Records provided section start

Lemma traverse_Ok {A B} (f : A -> Result B) l r : traverse f l = Ok r -> Forall2 (fun x y => f x = Ok y) l r.
Proof.
  revert r. induction l as [|x l IH]; intros r; cbn [traverse]; [intros [= <-]; constructor|].
  intros (y & Hy & (ys & Hys%IH & [= <-])%rbind_Ok)%rbind_Ok. by constructor.
Qed.

Lemma scanObserved_Ok r r' : scanObserved r = Ok r' -> r' = r.
Proof. unfold scanObserved. by intros (? & _ & (? & _ & (? & _ & [= <-])%rbind_Ok)%rbind_Ok)%rbind_Ok. Qed.

Section listed.
Context `{Postgres}.

Lemma listObserved_Ok pgnow filter db observed : listObserved pgnow filter db = Ok observed ->
  exists rows, let cutoff := timestamptz pgnow - sql_interval (vf_TimeRange filter) in
  traverse (aggregateRow db) (group_by observedGroup (List.filter (observedConditions filter cutoff db)
    (network_flows db))).*2 = Ok rows /\ observed = query (fun _ => true) RLastObservedAt 5000 rows.
Proof.
  unfold listObserved. cbv zeta. intros (rows & Hr & E%traverse_Ok)%rbind_Ok. exists rows. split; [done|]. clear Hr.
  symmetry. induction E as [|x y l l' Hx%scanObserved_Ok E IH]; [done|]. by rewrite Hx, IH.
Qed.

(** A connection seen in several rows shows its oldest one.  Rows are
    read newest first and each overwrites the observed state of its
    connection, so when the flows of two machines fall into several rows
    (several addresses or scopes), the counters, the last observation and the
    activity of the view are those of a row observed no later than any
    other. *)
Theorem view_shows_oldest_row (now pgnow : time) (w : duration) (filter : ConnectionViewFilter) (db : DB)
    (intents : list ConnectionIntent) (configs : list ConnectionConfiguration) (observed : list observedConnectionRow)
    (v : ConnectionView) (r : observedConnectionRow) :
  listObserved pgnow filter db = Ok observed ->
  v ∈ List_views now w slowRTTMS intents configs observed [] ->
  r ∈ observed -> observed_key r = view_key v ->
  exists r0, r0 ∈ observed /\ observed_key r0 = view_key v /\ ObservedV v = observed_of now w r0 /\
    RLastObservedAt r0 <= RLastObservedAt r.
Proof.
  intros (rows & _ & ->)%listObserved_Ok Hv Hr Hk. apply List_views_keys in Hv as (u & Hu & E).
  rewrite E, finish_view_observed in *. rewrite <- Hk in Hu |- *. unfold collect_views in Hu. cbn [foldl] in Hu.
  set (q := query _ _ _ rows) in *.
  assert (Hin : observed_key r ∈ map observed_key q) by (apply list_elem_of_fmap; eauto).
  destruct (fold_observed_last now w _ q _ u Hu Hin) as (l1 & r0 & l2 & Hq & Hk0 & Hn & Ho).
  exists r0. split_and!; [rewrite Hq; apply elem_of_app; right; left|done|done|].
  assert (Hs : Sorted.StronglySorted (newer RLastObservedAt) q) by apply query_sorted.
  rewrite Hq in Hs, Hr. apply elem_of_app in Hr as [Hr|[-> |Hr]%elem_of_cons]; [|lia|].
  - clear -Hs Hr. induction l1 as [|x l1 IH]; [by apply elem_of_nil in Hr|]. cbn in Hs. inversion Hs as [|? ? Hs' Hall]; subst.
    apply elem_of_cons in Hr as [-> |Hr]; [|by apply IH]. rewrite Forall_forall in Hall. apply Hall.
    apply elem_of_app. right. left.
  - exfalso. apply Hn, list_elem_of_fmap. eauto.
Qed.

(** ** Completeness *)

Lemma ListConnections_Ok fault window now pgnow filter intents configs db views :
  ListConnections fault window now pgnow filter intents configs db = Ok views ->
  exists observed, let range := {| vf_TenantID := vf_TenantID filter; vf_ProjectID := vf_ProjectID filter;
      vf_VMID := vf_VMID filter;
      vf_TimeRange := if vf_TimeRange filter <=? 0 then defaultConnectionViewWindow else vf_TimeRange filter |} in
    listObserved pgnow range db = Ok observed /\
    views = List_views now (stateWindow window) slowRTTMS (listIntents range intents) (listConfigurations range configs)
              observed (listProbes pgnow range db).
Proof.
  unfold ListConnections. cbv zeta. destruct (fault 0%nat), (fault 1%nat), (fault 2%nat); try done; cbn [rbind].
  intros (observed & Ho & E)%rbind_Ok. destruct (fault 3%nat); [done|]. injection E as <-. by exists observed.
Qed.

Lemma List_views_evidence now w slow intents configs observed probes k :
  k ∈ (view_key <$> List_views now w slow intents configs observed probes) <->
  k ∈ evidence_keys intents configs observed probes.
Proof.
  transitivity (k ∈ (list_to_set (evidence_keys intents configs observed probes) : gset string));
    [|apply elem_of_list_to_set].
  rewrite <- (collect_views_dom now w), elem_of_dom.
  destruct (List_views_keys now w slow intents configs observed probes) as [_ Hv]. rewrite list_elem_of_fmap. split.
  - intros (v & -> & (u & Hu & _)%Hv). by eexists.
  - intros [u Hu]. exists (finish_view slow (config_by_key configs) u).
    assert (Ek : view_key u = k) by (by apply (collect_views_keyed now w intents configs observed probes)).
    rewrite finish_view_key. split; [done|]. apply Hv. exists u. by rewrite finish_view_key, Ek.
Qed.

(** The connection a stored flow is evidence of. *)
Definition flow_connection (f : FlowRow) : string :=
  connectionStateKey (text (fl_src_vm_id f)) (text (fl_dst_vm_id f)) (fl_protocol f) (fl_dst_port f).
Definition probe_connection (q : ProbeRow) : string :=
  connectionStateKey (pr_src_vm_id q) (text (pr_dst_vm_id q)) (pr_protocol q) (pr_dst_port q).

Lemma aggregateRow_Ok db g r f : aggregateRow db g = Ok r -> f ∈ g ->
  (forall x y, x ∈ g -> y ∈ g -> observedGroup x = observedGroup y) -> observed_key r = flow_connection f.
Proof.
  destruct g as [|f0 g]; [done|]. cbn [aggregateRow]. cbv zeta. intros (bytes & _ & [= <-])%rbind_Ok Hf Hg.
  assert (E : observedGroup f = observedGroup f0) by (apply Hg; [done|left]). injection E as E1 E2 _ _ E3 E4 _.
  unfold observed_key, flow_connection. cbn. by rewrite E1, E2, E3, E4.
Qed.

Lemma aggregateRow_key db g r : aggregateRow db g = Ok r -> exists f, f ∈ g /\ observed_key r = flow_connection f.
Proof.
  destruct g as [|f0 g]; [done|]. cbn [aggregateRow]. cbv zeta. intros (bytes & _ & [= <-])%rbind_Ok.
  exists f0. split; [left|done].
Qed.

Lemma listObserved_elem pgnow filter db observed : listObserved pgnow filter db = Ok observed ->
  let cutoff := timestamptz pgnow - sql_interval (vf_TimeRange filter) in
  (forall r, r ∈ observed -> exists f, f ∈ network_flows db /\ observedConditions filter cutoff db f = true /\
     observed_key r = flow_connection f) /\
  ((length observed < 5000)%nat -> forall f, f ∈ network_flows db -> observedConditions filter cutoff db f = true ->
     flow_connection f ∈ map observed_key observed).
Proof.
  intros (rows & Ht%traverse_Ok & ->)%listObserved_Ok. cbv zeta in *. set (flows := List.filter _ _) in *. split.
  - intros r [Hr _]%query_elem. apply list_elem_of_lookup in Hr as [i Hi].
    destruct (Forall2_lookup_r _ _ _ _ _ Ht Hi) as (g & Hg & Er). apply aggregateRow_key in Er as (f & Hf & Ek).
    apply list_elem_of_lookup_2, list_elem_of_fmap in Hg as ([k g'] & -> & [_ ->]%group_by_elem).
    cbn in Hf. apply elem_of_filter_In in Hf as [[Hin Hc]%elem_of_filter_In _]. by exists f.
  - intros Hlen f Hin Hc. assert (Hf : f ∈ flows) by (by apply elem_of_filter_In).
    set (g := List.filter (fun x => bool_decide (observedGroup x = observedGroup f)) flows).
    assert (Hg : (observedGroup f, g) ∈ group_by observedGroup flows).
    { apply group_by_elem. split; [|done]. apply list_elem_of_fmap. eauto. }
    assert (Hg2 : g ∈ (group_by observedGroup flows).*2) by (apply list_elem_of_fmap; by exists (observedGroup f, g)).
    apply list_elem_of_lookup in Hg2 as [i Hi]. destruct (Forall2_lookup_l _ _ _ _ _ Ht Hi) as (r & Hr & Er).
    apply list_elem_of_lookup_2 in Hr. apply list_elem_of_fmap. exists r. split.
    + symmetry. eapply aggregateRow_Ok; [exact Er| |].
      * apply elem_of_filter_In. split; [done|]. by rewrite bool_decide_eq_true.
      * intros x y [_ Hx%bool_decide_eq_true]%elem_of_filter_In [_ Hy%bool_decide_eq_true]%elem_of_filter_In. congruence.
    + by apply query_complete.
Qed.

End listed.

Records provided section end

■ What the task asks:
Pull every line containing "constructor" out of the records.

■ Solution below:
  revert r. induction l as [|x l IH]; intros r; cbn [traverse]; [intros [= <-]; constructor|].
  intros (y & Hy & (ys & Hys%IH & [= <-])%rbind_Ok)%rbind_Ok. by constructor.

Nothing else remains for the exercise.